“But i like using my tongue?!?! Ok, how’s about my fingers then? I’m pretty good damn with them too. ;)”
J, see the grammar thread for where you went wrong on this.
And I, for one, never said anything about not being able to use your tongue. Lord knows I depend on it. And my fingers, and . . . well, that’s for Tasha and Brunetter to know, and the rest of you perverts to find out later.
“Welp, to be totaly honest, i never was good at grammar and never will be. I’m a Redneck, plain and simple. You are going to have to excuse my grammar.”
And I guess I’ll have to excuse your spelling as well?
BTW, Brunetter, how does this treat we get taste? Will I like it? How long will I have to eat it? Is this like steak, or fish, or candy, or what? How does it smell? Has anyone else ever had it before?
Okay you guys … JBurton, Iampunha, FreakFreely in particular … no need to fight, Tasha and I can handle you all just fine. But get this macho in-fighting out of your systems first. We’ll be amusing ourselves over in this corner … when you’re finished, let us know and we can continue the examination.
I’d like to say for the record that I am completely innocent in any fighting and I know absolutely nothing about tongues, or spelling, or the number 42.
“Iampunha, watch what you say. I may be young, but that doesn’t mean i lack experience.”

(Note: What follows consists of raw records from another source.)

(** An email text that passes the length and word checks and holds
    [javascript:] or [data:text/html], in any mix of capitals, is refused
    as potentially malicious. *)
Theorem script_scheme_rejected fields txt :
  fields !! "type"%string = Some (JStr (str "email")) ->
  fields !! "text"%string = Some (JStr txt) ->
  (3 <= len (strip txt) <= 10000)%Z ->
  2 <= List.length (split (strip txt)) ->
  (contains (str "javascript:") (lower (strip txt))
   || contains (str "data:text/html") (lower (strip txt))) = true ->
  validate (ItemObject fields)
  = invalid "Email content contains potentially malicious patterns".
Proof.
  intros Hy Ht [Hlo Hhi] Hw Hs.
  rewrite (InputValidatorFacts.validate_object _ _ fields (JStr txt)
             (str "email") Ht Hy eq_refl).
  unfold _validate_text_content. cbv zeta.
  destruct txt as [|c txt]; [now vm_compute in Hlo|].
  destruct (strip (c :: txt)) as [|d t] eqn:Es; [now vm_compute in Hlo|].
  rewrite <- Es in *.
  destruct (Z.ltb_spec 10000 (len (strip (c :: txt)))); [lia|].
  destruct (Z.ltb_spec (len (strip (c :: txt))) 3); [lia|].
  change (text_eqb (str "email") (str "email")) with true. cbv iota.
  unfold _validate_email_content.
  destruct (Nat.ltb_spec (List.length (split (strip (c :: txt)))) 2); [lia|].
  assert (E : existsb (fun pattern => re_search pattern (strip (c :: txt)))
                suspicious_patterns = true).
  { unfold suspicious_patterns. cbn [existsb]. unfold re_search.
    rewrite !literal_search, orb_false_r, Hs. apply orb_true_r. }
  now rewrite E.
Qed.

End Validation.

Lemma script_scheme_rejected_witness :
  validate_prediction_input (fun _ => false) (fun _ => true)
    (ItemObject javascript_link)
  = invalid "Email content contains potentially malicious patterns".
Proof.
  apply (script_scheme_rejected (fun _ => false) (fun _ => true)
           javascript_link (str "click JavaScript:alert(1) now"));
    try reflexivity.
  - vm_compute; split; discriminate.
  - vm_compute; lia.
Defined.

Lemma accepted_request_is_well_formed_witness :
  is_valid (validate_prediction_input (fun _ => false) (fun _ => true)
              (RoutesSpec.request "ok valid text here" "email")) = true
  /\ exists fields txt ty,
       RoutesSpec.request "ok valid text here" "email" = ItemObject fields
       /\ fields !! "text"%string = Some (JStr txt)
       /\ fields !! "type"%string = Some (JStr ty)
       /\ (3 <= len (strip txt) <= 10000)%Z.
Proof.
  split; [vm_compute; reflexivity|].
  destruct (accepted_request_is_well_formed (fun _ => false) (fun _ => true)
              (RoutesSpec.request "ok valid text here" "email"))
    as (fields & txt & ty & H1 & H2 & H3 & _ & H5 & _);
    [vm_compute; reflexivity|].
  exists fields, txt, ty. auto.
Defined.

Lemma field_checks_in_order_witness :
  (<["type"%string := JStr (str "email")]> ∅ : gmap string jval) <> ∅
  /\ validate_prediction_input (fun _ => false) (fun _ => true)
       (ItemObject (<["type"%string := JStr (str "email")]> ∅))
     = invalid "Text field is required".
Proof.
  assert (H : (<["type"%string := JStr (str "email")]> ∅ : gmap string jval)
              <> ∅).
  { intros E. apply (f_equal (fun m => m !! "type"%string)) in E.
    vm_compute in E. discriminate E. }
  split; [exact H|].
  apply (field_checks_in_order (fun _ => false) (fun _ => true) _ H).
  reflexivity.
Defined.

End InputValidatorMoreFacts.

(** ** More of the prediction service *)

Module PredictionServiceMoreFacts.

Import PredictionService PredictionServiceSpec.

Lemma predict_text_assembled {X} ck (self : t X) txt ty r :
  predict_text ck self txt ty = Ok r ->
  exists n conf processed,
    r = assemble (content_type r) processed n conf
    /\ (content_type r = Email <-> lower ty = str "email")
    /\ (forall p, processed = Some p -> List.length p <= 100).
Proof.
  unfold predict_text. destruct (negb (models_loaded self)); [discriminate|].
  destruct (text_eqb (lower ty) (str "email")) eqn:Ee.
  - apply InputValidatorMoreFacts.text_eqb_eq in Ee.
    unfold _predict_email.
    destruct (EmailClassifier.predict _ _) as [[n conf]|e]; [|discriminate].
    intros [= <-]. exists n, conf. eexists. split; [reflexivity|].
    split; [simpl; tauto|].
    intros p [= <-]. apply firstn_le_length.
  - destruct (text_eqb (lower ty) (str "url")) eqn:Eu; [|discriminate].
    unfold _predict_url.
    destruct (URLClassifier.extract_features _ _ _) as [v|e]; [|discriminate].
    simpl. destruct (URLClassifier.predict _ _) as [[n conf]|e];
      [|discriminate].
    intros [= <-]. exists n, conf, None. split; [reflexivity|].
    split; [|discriminate]. simpl. split; [discriminate|].
    intros E. rewrite E in Ee. discriminate.
Qed.

(** At or above the higher of two positive numbers of one exponent is at
    or above the lower. *)
Lemma spec_float_above (x : spec_float) (m6 m8 : positive) (e0 : Z) :
  (m6 <= m8)%positive ->
  SFleb (S754_finite false m8 e0) x = true ->
  SFleb (S754_finite false m6 e0) x = true.
Proof.
  intros Hm. unfold SFleb, SFcompare.
  destruct x as [s|s| |s m e]; try congruence;
    try (destruct s; congruence).
  destruct s; [congruence|].
  change (PosDef.Pos.compare_cont Eq) with Pos.compare.
  destruct (e0 ?= e)%Z; try congruence.
  destruct (Pos.compare_spec m8 m) as [E|L|G]; try congruence; intros _.
  - subst m. destruct (Pos.compare_spec m6 m8); try reflexivity. lia.
  - destruct (Pos.compare_spec m6 m); try reflexivity. lia.
Qed.

Lemma high_is_medium conf :
  PrimFloat.leb 0.8%float conf = true -> PrimFloat.leb 0.6%float conf = true.
Proof.
  rewrite !leb_spec, PredictionServiceFacts.threshold_medium,
    PredictionServiceFacts.threshold_high.
  apply spec_float_above, PredictionServiceFacts.threshold_mantissas.
Qed.

(** Every prediction that [predict_text] returns is consistent: the label
    is Phishing exactly when the raw label is 1; a risk above Low comes
    only with the label Phishing and a confidence of at least 0.6, and
    High only with at least 0.8; the content type is email exactly when
    the lowercased type argument is ['email']; and the reported processed
    text has at most 100 characters. *)
Theorem prediction_is_consistent {X} ck (self : t X) txt ty r :
  predict_text ck self txt ty = Ok r ->
  (prediction_label r = Phishing <-> raw_prediction r = 1%Z)
  /\ (risk_level r <> Low ->
      prediction_label r = Phishing
      /\ PrimFloat.leb 0.6%float (confidence r) = true)
  /\ (risk_level r = High ->
      PrimFloat.leb 0.8%float (confidence r) = true)
  /\ (content_type r = Email <-> lower ty = str "email")
  /\ (forall p, processed_text r = Some p -> List.length p <= 100).
Proof.
  intros H.
  destruct (predict_text_assembled ck self txt ty r H)
    as (n & conf & processed & -> & Hct & Hp).
  simpl in *. unfold map_prediction, _calculate_risk_level.
  destruct (Z.eqb_spec n 1) as [->|Hn]; simpl.
  - split; [tauto|]. split; [|split; [|split; [exact Hct|exact Hp]]].
    + destruct (PrimFloat.leb 0.8%float conf) eqn:E8.
      * intros _. split; [reflexivity|]. now apply high_is_medium.
      * destruct (PrimFloat.leb 0.6%float conf); [auto|congruence].
    + destruct (PrimFloat.leb 0.8%float conf); [reflexivity|].
      destruct (PrimFloat.leb 0.6%float conf); discriminate.
  - split; [split; [discriminate|congruence]|].
    split; [congruence|]. split; [discriminate|]. split; assumption.
Qed.

(** *** [predict_batch] *)

Lemma predict_text_json_strings {X} ck (self : t X) txt ty :
  predict_text_json ck self (JStr txt) (JStr ty) = predict_text ck self txt ty.
Proof. reflexivity. Qed.

Lemma predict_item_unloaded {X} ck (self : t X) item :
  models_loaded self = false ->
  exists e, predict_item ck self item = Raise e.
Proof.
  intros Hm. unfold predict_item.
  destruct item as [fields| | |]; eauto.
  destruct (fields !! "text"%string) as [txt|]; [|eauto].
  destruct (fields !! "type"%string) as [ty|]; [|eauto].
  unfold predict_text_json, predict_text. rewrite Hm. simpl.
  destruct txt, ty; eauto.
Qed.

Lemma predict_item_unloaded_message {X} ck (self : t X) fields txt ty :
  models_loaded self = false ->
  fields !! "text"%string = Some txt ->
  fields !! "type"%string = Some ty ->
  predict_item ck self (ItemObject fields)
  = Raise (RuntimeError "Models not loaded").
Proof.
  intros Hm Ht Hy. unfold predict_item. rewrite Ht, Hy.
  unfold predict_text_json, predict_text. rewrite Hm. simpl.
  destruct txt, ty; reflexivity.
Qed.

Lemma failure_text_reportable item :
  reportable item = true <-> exists txt, failure_text item = Ok txt.
Proof.
  unfold reportable, failure_text. destruct item as [fields| | |];
    try (split; [discriminate|intros [? [=]]]).
  destruct (fields !! "text"%string) as [[txt|b]|];
    split; eauto; try discriminate. intros [? [=]].
Qed.

Lemma failure_text_of_object fields txt :
  failure_text (ItemObject fields) = Ok txt ->
  txt = firstn 50 (text_or_empty fields) ++ str "...".
Proof.
  unfold failure_text, text_or_empty.
  destruct (fields !! "text"%string) as [[t|b]|]; intros [=]; now subst.
Qed.

Lemma batch_fold_raise {X} ck (self : t X) items e :
  fold_left
    (fun results item =>
       results ← results;
       entry ← batch_entry_of ck self item;
       Ok (results ++ [entry]))
    items (Raise e)
  = Raise e.
Proof. induction items as [|item items IH]; simpl; [reflexivity|exact IH]. Qed.

Lemma predict_batch_from {X} ck (self : t X) items :
  forall acc,
    fold_left
      (fun results item =>
         results ← results;
         entry ← batch_entry_of ck self item;
         Ok (results ++ [entry]))
      items (Ok acc)
    = (rest ← predict_batch ck self items; Ok (acc ++ rest)).
Proof.
  unfold predict_batch.
  induction items as [|item items IH]; intros acc; simpl.
  - now rewrite app_nil_r.
  - destruct (batch_entry_of ck self item) as [entry|e]; simpl.
    + rewrite (IH (acc ++ [entry])), (IH [entry]).
      destruct (fold_left _ items (Ok [])) as [rest|e]; simpl;
        [now rewrite <- app_assoc|reflexivity].
    + now rewrite !batch_fold_raise.
Qed.

(** The loop, read item by item. *)
Lemma predict_batch_cons {X} ck (self : t X) item items :
  predict_batch ck self (item :: items)
  = (entry ← batch_entry_of ck self item;
     rest ← predict_batch ck self items;
     Ok (entry :: rest)).
Proof.
  unfold predict_batch at 1. simpl.
  destruct (batch_entry_of ck self item) as [entry|e]; simpl.
  - apply (predict_batch_from ck self items [entry]).
  - apply batch_fold_raise.
Qed.

(** An item gets an entry exactly when its prediction returns or the
    failure handler can report on it. *)
Lemma batch_entry_of_returns {X} ck (self : t X) item :
  (exists entry, batch_entry_of ck self item = Ok entry)
  <-> (exists r, predict_item ck self item = Ok r) \/ reportable item = true.
Proof.
  unfold batch_entry_of.
  destruct (predict_item ck self item) as [r|e].
  - split; eauto.
  - rewrite failure_text_reportable.
    destruct (failure_text item) as [txt|e']; simpl; split.
    + eauto.
    + eauto.
    + intros [? [=]].
    + intros [[? [=]]|[? [=]]].
Qed.

Lemma predict_batch_returns {X} ck (self : t X) items :
  (exists results, predict_batch ck self items = Ok results)
  <-> Forall (fun item =>
                (exists r, predict_item ck self item = Ok r)
                \/ reportable item = true) items.
Proof.
  induction items as [|item items IH].
  - split; [constructor|]. intros _. now exists [].
  - rewrite predict_batch_cons. split.
    + intros [results H].
      destruct (batch_entry_of ck self item) as [entry|e] eqn:He;
        [|discriminate].
      constructor.
      * apply batch_entry_of_returns. eauto.
      * apply IH. simpl in H.
        destruct (predict_batch ck self items); [eauto|discriminate].
    + intros H. inversion H as [|? ? H1 H2]; subst.
      apply batch_entry_of_returns in H1 as [entry ->].
      apply IH in H2 as [rest ->]. simpl. eauto.
Qed.

Lemma predict_batch_length {X} ck (self : t X) items :
  forall results,
    predict_batch ck self items = Ok results ->
    List.length results = List.length items.
Proof.
  induction items as [|item items IH]; intros results.
  - intros [= <-]. reflexivity.
  - rewrite predict_batch_cons.
    destruct (batch_entry_of ck self item) as [entry|e]; [|discriminate].
    simpl. destruct (predict_batch ck self items) as [rest|e];
      [|discriminate].
    intros [= <-]. simpl. f_equal. now apply IH.
Qed.

Lemma predict_batch_nth {X} ck (self : t X) items :
  forall results i item,
    predict_batch ck self items = Ok results ->
    nth_error items i = Some item ->
    exists entry,
      nth_error results i = Some entry
      /\ batch_entry_of ck self item = Ok entry.
Proof.
  induction items as [|item0 items IH]; intros results i item.
  - destruct i; discriminate.
  - rewrite predict_batch_cons.
    destruct (batch_entry_of ck self item0) as [entry|e] eqn:He;
      [|discriminate].
    simpl. destruct (predict_batch ck self items) as [rest|e];
      [|discriminate].
    intros [= <-]. destruct i as [|i]; simpl.
    + intros [= <-]. eauto.
    + intros Hi. now apply (IH rest i item).
Qed.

Ah, but you see, Brunetter is married and thus knows this stuff in her sleep. Sometimes literally. While I will agree you have an oral fixation, you haven’t yet shows the signs of, um, maturity Brunetter has shown. In private.
And Brunetter, speaking of you . . . I told you not to call me a boy once. You’re going to pay this second time. Now, get on your knees and tell me you love me.
[aside]It’s times like these I wish I had a twin. No, make that an extra hand.[/aside]
You got it, hon. Silk sheets, fur (fake, of course) lined exam gown, whatever you like. Make yourself comfortable while I go change my costume. I mean uniform.
WOW! I leave this place for a couple of days, and look what happens! Since you seem to need some help Brunetter and sskuggii, I am here, ready and willing to examine the men. Angkins, great idea on the donuts, that should keep them occuppied while they wait their turn.
Ok, whose next? And, didn’t I hear JBurton say something about his tongue? Hmmmmm… I think I’ll have to check that out personally. This may take a while, I need definitive proof.
Arkon, I have to ask: What are you objecting to, touching or being touched?
And, punha, my hands are never cold. Just so you know. Neither is the rest of me, for that matter.
B_Line, if [bthat’s[/b your idea of shrinkage… :eek: Maybe I should examine you next!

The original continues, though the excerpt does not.